Peter Bellew apparently left easyJet on Friday 1 July “to pursue other business opportunities”.
Since international air travel restarted at scale in March this year, easyJet has struggled to operate the schedule it promised. Thousands of flights have been grounded, affecting hundreds of thousands of passengers.
Some cancellations are blamed on air traffic control restrictions, but many are simply due to staff shortage – especially at London Gatwick, which is the company’s main base.
While easyJet has been seeking to give advance warning, last-minute cancellations are continuing – such as the late flight between Belfast and Liverpool on Sunday evening, which was grounded for technical reasons.
For a top operational executive to leave the airline just as the busiest months of the year are beginning shows the scale of the crisis at easyJet.
The carrier is expected to announce further summer cancellations by the end of the week – which is the deadline for airlines to axe flights without affecting their long-term slot portfolio.
Johan Lundgren, chief executive of easyJet, said: “I would like to thank Peter for his hard work and wish him well.

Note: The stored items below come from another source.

(** * MiniQL: the query resolution engine of [src/index.ts]

    The engine walks a query document, looks resolvers up in a registry,
    calls them, clones what they return and attaches nested relations to
    the clones.  Query, registry, context, entities and the output are all
    ordinary JavaScript objects, so the embedding is a small store model:

    - values are primitives or references into a heap of objects;
    - an object is a record (a plain object: its own properties, in the
      order in which JavaScript enumerates them, and [Object.prototype]
      for a prototype), an array, or a function (a resolver, known by an
      identifier and run by a table of native functions that the
      development is parametric in);
    - a string is a sequence of UTF-16 code units below 256, one
      character each; a number is an integer;
    - the engine is written in a state-and-exception monad over the heap
      and a chronological trace of the effects it performs.

    Of the prototypes the model knows which names they have, not what is
    under them: reading a name that a value inherits from a built-in
    prototype is answered [Unmodelled], as is whatever else the model
    would have to guess (symbols, dates, getters, numbers that are not
    integers).  Objects are extensible and their properties are plain
    data properties.  An assignment to [__proto__] goes to the setter of
    [Object.prototype], which replaces the prototype of its target and
    gives it no property; the model records the assignment and does not
    follow the new prototype, which the engine never reads through: it
    assigns to objects of its own making only, and reads the query, the
    registry and the context.  The setter is taken to succeed: it throws
    only where the new prototype would close a cycle of prototypes. *)

From Stdlib Require Import ZArith Lia Ascii.
From stdpp Require Import base list strings pretty.

(** ** Values and the heap *)

Abbreviation loc := nat (only parsing).
Abbreviation fid := nat (only parsing).

Inductive JVal : Type :=
| VUndef
| VNull
| VBool (b : bool)
| VNum (n : Z)
| VStr (s : string)
| VRef (l : loc).

Inductive Obj : Type :=
| ORecord (props : list (string * JVal))
| OArray (elems : list JVal)
| OFun (f : fid).

Abbreviation Heap := (list Obj).

Global Instance JVal_eq_dec : EqDecision JVal.
Proof. solve_decision. Defined.

Global Instance Obj_eq_dec : EqDecision Obj.
Proof. solve_decision. Defined.

(** A promise that has settled, which is all the engine ever sees of one:
    every promise it meets is awaited. *)
Inductive Settled : Type :=
| Fulfilled (v : JVal)
| Rejected (v : JVal).

(** What a JavaScript [throw] carries: an [Error] or a [TypeError] built by
    the engine or the runtime, or whatever value a resolver rejected with. *)
Inductive Exn : Type :=
| Error (msg : string)
| TypeError (msg : string)
| Thrown (v : JVal).

(** The effects of a run, oldest first. *)
Inductive Event : Type :=
| EvLog (line : string)
| EvAlloc (l : loc)
| EvWrite (l : loc) (key : string) (v : JVal)
| EvInvoke (f : fid) (this : JVal) (args : list JVal) (r : Settled).

Record State : Type := mkState { heap : Heap; trace : list Event }.

(** ** Strings

    A character stands for the UTF-16 code unit of its code, so that the
    length of a string and its characters are what JavaScript says. *)

Definition dquote : string := String "034"%char EmptyString.
Definition nl : string := String "010"%char EmptyString.

(** [`"${s}"`] *)
Definition quoted (s : string) : string := dquote +:+ s +:+ dquote.

(** [" ".repeat(n)] *)
Fixpoint spaces (n : nat) : string :=
  match n with
  | 0 => ""
  | S n' => " " +:+ spaces n'
  end.

Fixpoint chars (s : string) : list string :=
  match s with
  | EmptyString => []
  | String c s' => String c EmptyString :: chars s'
  end.

(** [t.startsWith(s)] *)
Fixpoint startsWith (s t : string) : bool :=
  match s, t with
  | EmptyString, _ => true
  | String a s', String b t' => bool_decide (a = b) && startsWith s' t'
  | String _ _, EmptyString => false
  end.

(** [t.includes(s)] *)
Fixpoint includes (s t : string) : bool :=
  startsWith s t ||
  match t with
  | EmptyString => false
  | String _ t' => includes s t'
  end.

(** [s] occurs in [t] *)
Definition contains (s t : string) : Prop :=
  ∃ pre post, t = pre +:+ s +:+ post.

(** The key of the array index [i]. *)
Definition index_key (i : nat) : string := pretty (N.of_nat i).
(** [except Exception]: every class of the model derives from [Exception]. *)
Definition any_Exception (c : ExnClass) : bool := true.

Definition logging (lvl : Level) (msg : pystr) : M unit :=
  fun w => (Ok tt, mkWorld (calls w) (logs w ++ [(lvl, msg)])%list).

(** A command on the session: it is recorded, then answered. *)
Definition imap (s : Session) (c : Call) : M Reply :=
  fun w => let h := (calls w ++ [c])%list in (s h, mkWorld h (logs w)).

(** ** connect_to_imap_server.py *)

(** [IMAP4_SSL] is the constructor of the library: it opens the socket and
    reads the greeting, and yields a session or raises. *)
Definition connect_to_imap_server (IMAP4_SSL : pystr -> result Session)
    (server username password : pystr) : M (option Session) :=
  try_except is_IMAP4_error
    (imap_session <- lift (IMAP4_SSL server) ;;
     '(typ, account_details) <- imap imap_session (Login username password) ;;
     if negb (typ =? "OK")%string then
       logging ERROR "Not able to sign in!" ;;;
       ret None
     else
       logging INFO "IMAP connection successful" ;;;
       ret (Some imap_session))
    (fun e =>
       logging ERROR ("IMAP login error: " ++ exn_msg e) ;;;
       ret None).

(** An [IMAP4_SSL] object is always true, so [if imap_session] tests for
    [None]. *)
Definition close_imap_session (imap_session : option Session) : M unit :=
  match imap_session with
  | Some s => _ <- imap s Logout ;; ret tt
  | None => ret tt
  end.

(** ** search_emails.py *)

(** The parameter [date_format] is [DATE_FORMAT] at the only call. *)
Definition validate_date_range (start_date end_date : pystr) : result unit :=
  match strptime start_date with
  | Raise e => Raise e
  | Ok start =>
      match strptime end_date with
      | Raise e => Raise e
      | Ok end_ =>
          if ge start end_ then
            Raise (mkExn ValueError "start_date must be before end_date")
          else Ok tt
      end
  end.

(** [data[0]] *)
Definition getitem0 (data : list Item) : result Item :=
  match data with
  | x :: _ => Ok x
  | [] => Raise (mkExn IndexError "list index out of range")
  end.

(** [x.split()] for an element of the data of a reply. *)
Definition item_split (x : Item) : result (list pybytes) :=
  match x with
  | IBytes b => Ok (split b)
  | INone =>
      Raise (mkExn AttributeError "'NoneType' object has no attribute 'split'")
  | ITuple _ _ =>
      Raise (mkExn AttributeError "'tuple' object has no attribute 'split'")
  end.

(** The list comprehension [[f(x) for x in l]] for an [f] that may raise. *)
Fixpoint comprehension {A B} (f : A -> result B) (l : list A)
  : result (list B) :=
  match l with
  | [] => Ok []
  | x :: r =>
      match f x with
      | Raise e => Raise e
      | Ok y => match comprehension f r with
                | Raise e => Raise e
                | Ok ys => Ok (y :: ys)
                end
      end
  end.

Definition search_criterion (since_date before_date : pystr) : pystr :=
  "(SINCE " ++ dquote ++ since_date ++ dquote
  ++ " BEFORE " ++ dquote ++ before_date ++ dquote ++ ")".

Definition search_error_message : pystr :=
  "Error searching Inbox. IMAP search did not return " ++ dquote ++ "OK"
  ++ dquote ++ ".".

Section Program.

Context (L : PyLib).

Definition search_emails (imap_session : Session)
    (mailbox start_date end_date : pystr) : M (list pystr) :=
  _ <- lift (validate_date_range start_date end_date) ;;
  _ <- imap imap_session (Select mailbox) ;;
  start <- lift (strptime start_date) ;;
  let since_date := strftime start in
  end_ <- lift (strptime end_date) ;;
  next <- lift (add_days end_ 1) ;;
  let before_date := strftime next in
  '(typ, data) <- imap imap_session
                    (Search None (search_criterion since_date before_date)) ;;
  if negb (typ =? "OK")%string then
    logging ERROR search_error_message ;;;
    ret []
  else
    first <- lift (getitem0 data) ;;
    tokens <- lift (item_split first) ;;
    email_ids_str <- lift (comprehension (utf8_strict L) tokens) ;;
    ret email_ids_str.

Definition decode_text (text : pyval) (default_charset : pystr) : M pystr :=
  match text with
  | PyNone =>
      logging WARNING "decode_text received None instead of string/bytes." ;;;
      ret ""
  | _ =>
      try_except any_Exception
        (match text with
         | PyBytes b => lift (header_to_str L b)
         | PyStr s => ret s
         | PyNone => ret ""
         end)
        (fun e =>
           logging ERROR ("Error decoding text: " ++ exn_msg e
                          ++ ", using default charset " ++ default_charset
                          ++ ".") ;;;
           match text with
           | PyBytes b => lift (decode_replace L default_charset b)
           | PyStr s => ret s
           | PyNone => ret ""
           end)
  end.

Definition default_charset : pystr := "utf-8".

(** The two log lines of [decode_text]. *)
Definition decode_warning : pystr :=
  "decode_text received None instead of string/bytes.".

Definition decode_error (e : Exn) (charset : pystr) : pystr :=
  "Error decoding text: " ++ exn_msg e ++ ", using default charset "
  ++ charset ++ ".".
(** A greedy repetition whose continuation refuses to start inside the
    class takes the whole run of the class: backtracking never succeeds. *)
Lemma plus_then_spec (cls : ascii -> bool) (k : string -> option match_result)
    (s run : string) (r : match_result) :
  (forall c t, cls c = true -> k (String c t) = None) ->
  plus_then cls k s = Some (run, r)
  <-> run <> "" /\ all_in cls run
      /\ exists rest r', s = run +:+ rest /\ k rest = Some r'
                         /\ r = (r'.1, String.length run + r'.2).
Proof.
  intros Hk. split.
  - revert run r. induction s as [|a s IH]; intros run r; cbn; [done|].
    destruct (cls a) eqn:Ha; [|done].
    destruct (plus_then cls k s) as [[run0 r0]|] eqn:E.
    + intros [= <- <-]. destruct (IH _ _ eq_refl) as (_ & Hall & rest & r' & -> & Hr & ->).
      repeat split; [done..|]. by exists rest, r'.
    + destruct (k s) as [r0|] eqn:E2; [|done]. intros [= <- <-].
      repeat split; [done..|]. by exists s, r0.
  - intros (Hne & Hall & rest & r' & -> & Hr & ->).
    induction run as [|a run IH]; [done|]. destruct Hall as [Ha Hall].
    rewrite app_cons. cbn. rewrite Ha. destruct run as [|b run].
    + rewrite app_empty_l. assert (plus_then cls k rest = None) as ->.
      { destruct rest as [|c t]; [done|]. cbn.
        destruct (cls c) eqn:Hc; [|done]. by rewrite Hk in Hr. }
      by rewrite Hr.
    + by rewrite IH.
Qed.

Lemma digit_not_slash (c : ascii) : isdigit c = true -> Ascii.eqb c "/" = false.
Proof. by destruct c as [[] [] [] [] [] [] [] []]. Qed.

Lemma space_not_o (c : ascii) : isspace c = true -> Ascii.eqb c "o" = false.
Proof. by destruct c as [[] [] [] [] [] [] [] []]. Qed.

Everyone at easyJet remains absolutely focused on delivering a safe and reliable operation this summer.”
David Morgan, part of easyJet’s senior management since 2016, has taken over as interim chief operating officer.

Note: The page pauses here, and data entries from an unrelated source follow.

(** The whole function in closed form. *)
Lemma ensure_directories_exist_exact output_path dir_list w :
  let run := ensure_directories_exist E output_path dir_list w in
  let paths := mirror_path output_path <$> dir_list in
  let created : gset string :=
    list_to_set (filter (fun p => mkdir_ok E p = true) paths) in
  exists evs,
    trace (snd run) = trace w ++ evs
    /\ (dirs (snd run), mirror_errors evs)
       = if decide (output_path ∈ dirs w)
         then (dirs w ∪ created,
               filter (fun p => (p ∉ dirs w) /\ mkdir_ok E p = false) paths)
         else if mkdir_ok E output_path
              then ({[output_path]} ∪ dirs w ∪ created,
                    filter (fun p => (p ∉ dirs w) /\ mkdir_ok E p = false) paths)
              else (dirs w, [output_path]).
Proof.
  intros run paths created. subst run.
  rewrite ensure_directories_exist_run. cbn zeta.
  set (w0 := log [Print (MsgCheckingDirs output_path); Makedirs output_path true] w).
  destruct (decide (output_path ∈ dirs w)) as [Hin|Hnin];
    [|destruct (mkdir_ok E output_path) eqn:Hok].
  - destruct (mirror_loop_exact output_path dir_list w0)
      as (w' & evs & -> & Htr & Hdirs & Herr).
    exists ([Print (MsgCheckingDirs output_path); Makedirs output_path true] ++ evs).
    cbn [snd]. split; [by rewrite Htr; cbn; rewrite <- app_assoc|].
    rewrite Hdirs, mirror_errors_app, Herr. reflexivity.
  - destruct (mirror_loop_exact output_path dir_list (add_dir output_path w0))
      as (w' & evs & -> & Htr & Hdirs & Herr).
    exists ([Print (MsgCheckingDirs output_path); Makedirs output_path true] ++ evs).
    cbn [snd]. split; [by rewrite Htr; cbn; rewrite <- app_assoc|].
    rewrite Hdirs, mirror_errors_app, Herr. cbn [dirs add_dir log w0].
    f_equal. cbn [mirror_errors omap app]. apply list_filter_iff. intros p. split.
    + intros [Hp Hno]. split; [set_solver | done].
    + intros [Hp Hno]. split; [|done].
      intros [->%elem_of_singleton|?]%elem_of_union; [congruence | done].
  - exists [Print (MsgCheckingDirs output_path); Makedirs output_path true;
            Print (MsgErrBasePath output_path)].
    cbn [snd]. split; [by cbn; rewrite <- app_assoc|]. reflexivity.
Qed.

(** X6: the Tree Mirror is idempotent.  Run again on the world it left,
    it changes no directory and reports the same errors, in particular
    none if the first run reported none. *)
Theorem ensure_directories_exist_idempotent output_path dir_list w :
  let run1 := ensure_directories_exist E output_path dir_list w in
  let run2 := ensure_directories_exist E output_path dir_list (snd run1) in
  dirs (snd run2) = dirs (snd run1)
  /\ exists evs1 evs2,
       trace (snd run1) = trace w ++ evs1
       /\ trace (snd run2) = trace (snd run1) ++ evs2
       /\ mirror_errors evs2 = mirror_errors evs1.
Proof.
  intros run1 run2.
  destruct (ensure_directories_exist_exact output_path dir_list w)
    as (evs1 & Htr1 & Heq1).
  destruct (ensure_directories_exist_exact output_path dir_list (snd run1))
    as (evs2 & Htr2 & Heq2).
  fold run1 in Htr1, Heq1. fold run2 in Htr2, Heq2. cbn zeta in Heq1, Heq2.
  set (paths := mirror_path output_path <$> dir_list) in *.
  set (created := list_to_set (filter (fun p => mkdir_ok E p = true) paths) : gset string)
    in *.
  assert (Hcreated : forall p, p ∈ created -> mkdir_ok E p = true).
  { intros p Hp. subst created. apply elem_of_list_to_set in Hp.
    by apply list_elem_of_filter in Hp as [? _]. }
  assert (Hsame : forall known : gset string,
             dirs (snd run1) = known ∪ created ->
             (forall p, p ∈ known -> p ∈ dirs w \/ mkdir_ok E p = true) ->
             dirs w ⊆ known -> output_path ∈ known ->
             dirs (snd run2) = dirs (snd run1)
             /\ mirror_errors evs2
                = filter (fun p => (p ∉ dirs w) /\ mkdir_ok E p = false) paths).
  { intros known Hd1 Hknown Hsub Hroot.
    rewrite decide_True in Heq2 by (rewrite Hd1; set_solver).
    injection Heq2 as -> ->. split; [set_solver|].
    apply list_filter_iff. intros p. rewrite Hd1. split.
    - intros [Hp Hno]. split; [set_solver | done].
    - intros [Hp Hno]. split; [|done].
      intros [Hk|Hc]%elem_of_union.
      + destruct (Hknown p Hk); [done | congruence].
      + apply Hcreated in Hc. congruence. }
  destruct (decide (output_path ∈ dirs w)) as [Hin|Hnin];
    [|destruct (mkdir_ok E output_path) eqn:Hok].
  - injection Heq1 as Hd1 He1.
    destruct (Hsame (dirs w)) as [Hd2 He2]; [done | by left | done | done |].
    split; [done|]. exists evs1, evs2. by rewrite He1, He2.
  - injection Heq1 as Hd1 He1.
    destruct (Hsame ({[output_path]} ∪ dirs w)) as [Hd2 He2];
      [done | | set_solver | set_solver |].
    { intros p [->%elem_of_singleton|?]%elem_of_union; [by right | by left]. }
    split; [done|]. exists evs1, evs2. by rewrite He1, He2.
  - injection Heq1 as Hd1 He1.
    destruct (decide (output_path ∈ dirs (snd run1))) as [Hin2|_];
      [rewrite Hd1 in Hin2; done|].
    injection Heq2 as Hd2 He2.
    split; [congruence|]. exists evs1, evs2. by rewrite He1, He2.
Qed.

Mr Bellew is an extremely experienced and generally well-regarded airline figure. He spent most of his career at Ryanair, but also served for some years as chief executive at Malaysia Airlines. He was brought back to the budget airline’s Dublin HQ in 2017 to sort out the mess left by the pilot-rostering problems at Ryanair.
So keen was Ryanair to retain Mr Bellew that it took legal action in 2019 to try to prevent him from moving to easyJet.
Paul Charles, former Virgin Atlantic communications director and now chief executive of The PC Agency, said: “Management teams at all airlines are stretched and stressed; heads are rolling where progress is slow on fixing the issues caused by staff shortages and underinvestment in systems.
“The point is that airlines need more senior talent to sort things out, not less.”
The travel marketing expert Steve Dunne tweeted: “I guess, given their performance this summer, someone had to fall on their sword. I suspect other airline/airport chiefs will be feeling uncomfortably stressed with this news.”
British Airways and Wizz Air have also been cancelling unusually high numbers of flights.